> _TASK PROMPT_
Find each line below containing the word "Python" and copy it.

> _RECORD SET_
---

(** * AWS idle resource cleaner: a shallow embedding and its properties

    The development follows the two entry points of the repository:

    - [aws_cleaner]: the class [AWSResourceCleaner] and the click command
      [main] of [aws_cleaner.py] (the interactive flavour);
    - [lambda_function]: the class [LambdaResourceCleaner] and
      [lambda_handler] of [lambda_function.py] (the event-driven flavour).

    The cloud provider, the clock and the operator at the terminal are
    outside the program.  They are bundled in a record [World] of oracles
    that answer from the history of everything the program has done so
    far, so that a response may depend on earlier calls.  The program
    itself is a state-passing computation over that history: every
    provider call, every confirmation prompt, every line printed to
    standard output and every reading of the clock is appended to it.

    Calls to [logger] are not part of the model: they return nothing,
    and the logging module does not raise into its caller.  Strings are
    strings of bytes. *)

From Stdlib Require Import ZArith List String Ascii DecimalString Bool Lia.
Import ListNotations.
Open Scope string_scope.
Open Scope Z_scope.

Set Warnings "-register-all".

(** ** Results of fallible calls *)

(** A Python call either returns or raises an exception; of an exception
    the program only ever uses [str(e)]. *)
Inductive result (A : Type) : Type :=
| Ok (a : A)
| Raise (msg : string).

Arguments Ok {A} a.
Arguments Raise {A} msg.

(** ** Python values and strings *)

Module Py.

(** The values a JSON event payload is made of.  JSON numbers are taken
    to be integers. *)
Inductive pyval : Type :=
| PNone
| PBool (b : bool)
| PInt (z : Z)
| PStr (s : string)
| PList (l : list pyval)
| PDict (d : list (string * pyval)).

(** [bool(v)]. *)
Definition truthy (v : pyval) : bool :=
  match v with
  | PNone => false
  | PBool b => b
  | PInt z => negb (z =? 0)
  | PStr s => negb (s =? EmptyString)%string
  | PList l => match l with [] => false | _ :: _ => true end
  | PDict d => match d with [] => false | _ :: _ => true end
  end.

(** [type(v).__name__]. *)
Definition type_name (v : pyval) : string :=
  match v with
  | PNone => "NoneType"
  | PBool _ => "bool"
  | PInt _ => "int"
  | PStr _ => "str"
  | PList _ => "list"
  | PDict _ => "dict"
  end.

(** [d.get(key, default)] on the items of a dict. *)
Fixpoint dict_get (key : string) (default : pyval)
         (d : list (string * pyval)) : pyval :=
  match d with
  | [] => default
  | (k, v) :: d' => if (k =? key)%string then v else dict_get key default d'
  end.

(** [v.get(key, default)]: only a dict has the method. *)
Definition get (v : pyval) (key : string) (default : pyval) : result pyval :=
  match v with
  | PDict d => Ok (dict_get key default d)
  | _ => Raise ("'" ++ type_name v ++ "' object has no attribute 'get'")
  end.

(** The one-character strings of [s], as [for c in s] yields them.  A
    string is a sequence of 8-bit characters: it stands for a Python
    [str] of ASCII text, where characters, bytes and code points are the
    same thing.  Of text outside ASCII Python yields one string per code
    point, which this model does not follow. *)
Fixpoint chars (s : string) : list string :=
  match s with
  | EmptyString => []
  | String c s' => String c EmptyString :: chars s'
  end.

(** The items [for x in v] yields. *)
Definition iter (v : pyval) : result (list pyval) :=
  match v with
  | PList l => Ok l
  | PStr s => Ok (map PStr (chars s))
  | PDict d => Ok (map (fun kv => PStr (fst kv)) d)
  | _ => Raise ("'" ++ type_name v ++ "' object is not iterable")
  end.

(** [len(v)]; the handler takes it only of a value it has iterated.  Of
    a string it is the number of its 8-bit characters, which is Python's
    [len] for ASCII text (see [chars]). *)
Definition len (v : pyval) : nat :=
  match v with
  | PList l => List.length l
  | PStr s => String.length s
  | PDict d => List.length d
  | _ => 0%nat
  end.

---

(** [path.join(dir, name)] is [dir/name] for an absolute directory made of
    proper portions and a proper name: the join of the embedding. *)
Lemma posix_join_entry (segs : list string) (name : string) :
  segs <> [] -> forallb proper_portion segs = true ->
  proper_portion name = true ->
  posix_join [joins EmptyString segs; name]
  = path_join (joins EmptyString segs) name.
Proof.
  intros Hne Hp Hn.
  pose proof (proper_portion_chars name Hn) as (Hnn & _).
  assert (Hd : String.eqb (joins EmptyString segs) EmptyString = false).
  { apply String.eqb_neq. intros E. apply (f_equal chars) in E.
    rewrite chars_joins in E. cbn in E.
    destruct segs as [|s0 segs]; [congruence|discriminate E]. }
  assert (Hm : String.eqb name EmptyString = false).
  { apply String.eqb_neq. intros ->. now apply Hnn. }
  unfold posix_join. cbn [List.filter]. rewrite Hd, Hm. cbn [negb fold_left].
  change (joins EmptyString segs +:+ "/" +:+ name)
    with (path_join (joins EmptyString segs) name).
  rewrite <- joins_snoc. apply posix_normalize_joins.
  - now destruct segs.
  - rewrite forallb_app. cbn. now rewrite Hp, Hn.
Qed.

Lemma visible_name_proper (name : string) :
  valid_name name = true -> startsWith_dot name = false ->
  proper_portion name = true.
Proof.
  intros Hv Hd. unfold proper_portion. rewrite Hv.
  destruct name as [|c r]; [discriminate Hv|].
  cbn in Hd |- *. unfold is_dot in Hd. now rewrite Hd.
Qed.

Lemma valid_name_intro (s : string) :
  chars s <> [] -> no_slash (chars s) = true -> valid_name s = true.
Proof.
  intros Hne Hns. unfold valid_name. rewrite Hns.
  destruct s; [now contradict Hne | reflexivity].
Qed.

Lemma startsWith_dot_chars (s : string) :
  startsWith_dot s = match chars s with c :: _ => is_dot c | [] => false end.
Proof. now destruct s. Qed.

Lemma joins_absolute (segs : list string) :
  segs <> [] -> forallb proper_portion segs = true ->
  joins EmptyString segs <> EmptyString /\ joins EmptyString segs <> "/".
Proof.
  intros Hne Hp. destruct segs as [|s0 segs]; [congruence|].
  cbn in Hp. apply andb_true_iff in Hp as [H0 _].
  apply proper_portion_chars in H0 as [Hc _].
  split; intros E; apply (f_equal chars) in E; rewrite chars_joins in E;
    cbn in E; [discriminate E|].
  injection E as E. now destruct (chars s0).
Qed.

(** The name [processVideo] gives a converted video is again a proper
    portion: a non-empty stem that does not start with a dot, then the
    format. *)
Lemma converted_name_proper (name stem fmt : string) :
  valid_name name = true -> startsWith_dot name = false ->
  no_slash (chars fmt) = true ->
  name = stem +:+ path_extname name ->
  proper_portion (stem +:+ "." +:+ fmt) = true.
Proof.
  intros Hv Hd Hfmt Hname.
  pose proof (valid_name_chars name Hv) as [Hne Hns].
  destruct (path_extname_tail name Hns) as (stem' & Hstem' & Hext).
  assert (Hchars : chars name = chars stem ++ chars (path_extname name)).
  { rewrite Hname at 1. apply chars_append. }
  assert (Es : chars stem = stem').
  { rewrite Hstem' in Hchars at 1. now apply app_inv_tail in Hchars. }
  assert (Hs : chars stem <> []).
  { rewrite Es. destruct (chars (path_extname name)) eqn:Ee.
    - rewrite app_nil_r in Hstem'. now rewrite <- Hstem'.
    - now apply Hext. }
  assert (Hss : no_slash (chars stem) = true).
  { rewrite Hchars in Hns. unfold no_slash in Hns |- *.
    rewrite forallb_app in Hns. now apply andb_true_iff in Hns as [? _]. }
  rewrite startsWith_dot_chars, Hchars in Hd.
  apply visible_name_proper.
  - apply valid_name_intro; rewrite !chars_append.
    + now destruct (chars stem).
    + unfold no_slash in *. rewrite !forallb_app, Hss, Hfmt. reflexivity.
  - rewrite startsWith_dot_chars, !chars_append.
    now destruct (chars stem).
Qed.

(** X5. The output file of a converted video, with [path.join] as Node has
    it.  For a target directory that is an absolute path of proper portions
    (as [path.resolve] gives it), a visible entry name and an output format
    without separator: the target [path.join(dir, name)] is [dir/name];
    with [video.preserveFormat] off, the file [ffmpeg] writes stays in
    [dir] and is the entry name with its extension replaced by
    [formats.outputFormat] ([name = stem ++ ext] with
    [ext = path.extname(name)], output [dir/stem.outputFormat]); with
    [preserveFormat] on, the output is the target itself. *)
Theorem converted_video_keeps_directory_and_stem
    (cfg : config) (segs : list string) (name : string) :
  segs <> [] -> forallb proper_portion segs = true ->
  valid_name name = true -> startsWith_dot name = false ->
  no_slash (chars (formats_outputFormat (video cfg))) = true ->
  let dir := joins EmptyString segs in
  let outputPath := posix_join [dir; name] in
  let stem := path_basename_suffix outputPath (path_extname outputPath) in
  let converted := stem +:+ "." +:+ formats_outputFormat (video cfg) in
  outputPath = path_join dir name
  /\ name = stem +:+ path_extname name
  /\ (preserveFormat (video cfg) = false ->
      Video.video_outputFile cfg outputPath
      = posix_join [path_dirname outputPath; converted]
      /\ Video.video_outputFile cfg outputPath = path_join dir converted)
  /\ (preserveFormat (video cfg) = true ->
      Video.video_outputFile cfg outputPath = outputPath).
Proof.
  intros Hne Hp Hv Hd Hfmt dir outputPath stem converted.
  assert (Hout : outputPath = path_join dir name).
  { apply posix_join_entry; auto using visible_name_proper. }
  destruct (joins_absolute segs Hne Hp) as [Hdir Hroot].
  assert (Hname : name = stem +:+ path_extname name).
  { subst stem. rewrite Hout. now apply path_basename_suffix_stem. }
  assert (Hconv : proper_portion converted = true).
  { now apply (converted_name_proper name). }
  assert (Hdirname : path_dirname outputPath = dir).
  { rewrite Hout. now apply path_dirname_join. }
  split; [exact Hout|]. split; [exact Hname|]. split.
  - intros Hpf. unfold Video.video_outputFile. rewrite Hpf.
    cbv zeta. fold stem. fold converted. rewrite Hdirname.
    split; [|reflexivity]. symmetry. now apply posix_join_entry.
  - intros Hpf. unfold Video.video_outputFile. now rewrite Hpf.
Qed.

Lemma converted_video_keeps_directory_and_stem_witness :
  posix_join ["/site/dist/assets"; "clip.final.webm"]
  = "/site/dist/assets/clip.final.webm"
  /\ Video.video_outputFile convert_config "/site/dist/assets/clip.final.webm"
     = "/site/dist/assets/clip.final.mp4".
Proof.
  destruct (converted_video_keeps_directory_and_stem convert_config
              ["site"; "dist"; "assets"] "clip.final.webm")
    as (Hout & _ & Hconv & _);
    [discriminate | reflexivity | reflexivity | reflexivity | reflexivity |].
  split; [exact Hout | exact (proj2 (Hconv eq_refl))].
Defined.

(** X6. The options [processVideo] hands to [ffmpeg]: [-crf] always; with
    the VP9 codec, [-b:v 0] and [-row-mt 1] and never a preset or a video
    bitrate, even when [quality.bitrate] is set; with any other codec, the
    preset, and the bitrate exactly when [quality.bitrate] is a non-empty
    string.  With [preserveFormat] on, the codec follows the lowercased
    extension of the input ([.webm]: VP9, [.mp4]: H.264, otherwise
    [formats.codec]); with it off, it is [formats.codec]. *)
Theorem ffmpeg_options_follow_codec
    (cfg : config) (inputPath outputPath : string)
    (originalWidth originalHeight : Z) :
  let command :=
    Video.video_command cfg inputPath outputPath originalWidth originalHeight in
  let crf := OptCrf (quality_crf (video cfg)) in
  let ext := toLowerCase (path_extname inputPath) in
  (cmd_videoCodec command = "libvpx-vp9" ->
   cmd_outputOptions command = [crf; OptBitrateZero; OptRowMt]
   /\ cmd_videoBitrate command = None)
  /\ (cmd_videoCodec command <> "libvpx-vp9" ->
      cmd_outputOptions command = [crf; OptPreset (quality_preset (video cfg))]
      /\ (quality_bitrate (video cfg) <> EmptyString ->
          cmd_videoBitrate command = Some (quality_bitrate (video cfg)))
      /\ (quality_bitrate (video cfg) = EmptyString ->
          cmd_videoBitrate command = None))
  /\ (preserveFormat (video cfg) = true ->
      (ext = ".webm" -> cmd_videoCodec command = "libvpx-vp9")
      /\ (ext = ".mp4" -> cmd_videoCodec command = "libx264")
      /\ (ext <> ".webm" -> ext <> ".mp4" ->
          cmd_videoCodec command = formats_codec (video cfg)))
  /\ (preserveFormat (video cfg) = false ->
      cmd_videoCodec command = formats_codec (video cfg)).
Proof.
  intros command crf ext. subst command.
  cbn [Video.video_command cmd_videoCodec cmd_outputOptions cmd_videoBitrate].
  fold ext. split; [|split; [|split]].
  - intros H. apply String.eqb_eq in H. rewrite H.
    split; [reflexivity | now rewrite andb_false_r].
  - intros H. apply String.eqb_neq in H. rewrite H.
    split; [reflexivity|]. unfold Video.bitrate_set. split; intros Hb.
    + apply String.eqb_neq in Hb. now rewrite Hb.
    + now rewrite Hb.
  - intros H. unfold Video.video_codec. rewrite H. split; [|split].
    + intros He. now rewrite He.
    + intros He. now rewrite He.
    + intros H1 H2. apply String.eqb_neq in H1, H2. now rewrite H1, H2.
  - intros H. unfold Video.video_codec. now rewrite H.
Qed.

---

> _TASK SOLUTION_
(** A Python call either returns or raises an exception; of an exception
(** ** Python values and strings *)
    string is a sequence of 8-bit characters: it stands for a Python
    same thing.  Of text outside ASCII Python yields one string per code
    a string it is the number of its 8-bit characters, which is Python's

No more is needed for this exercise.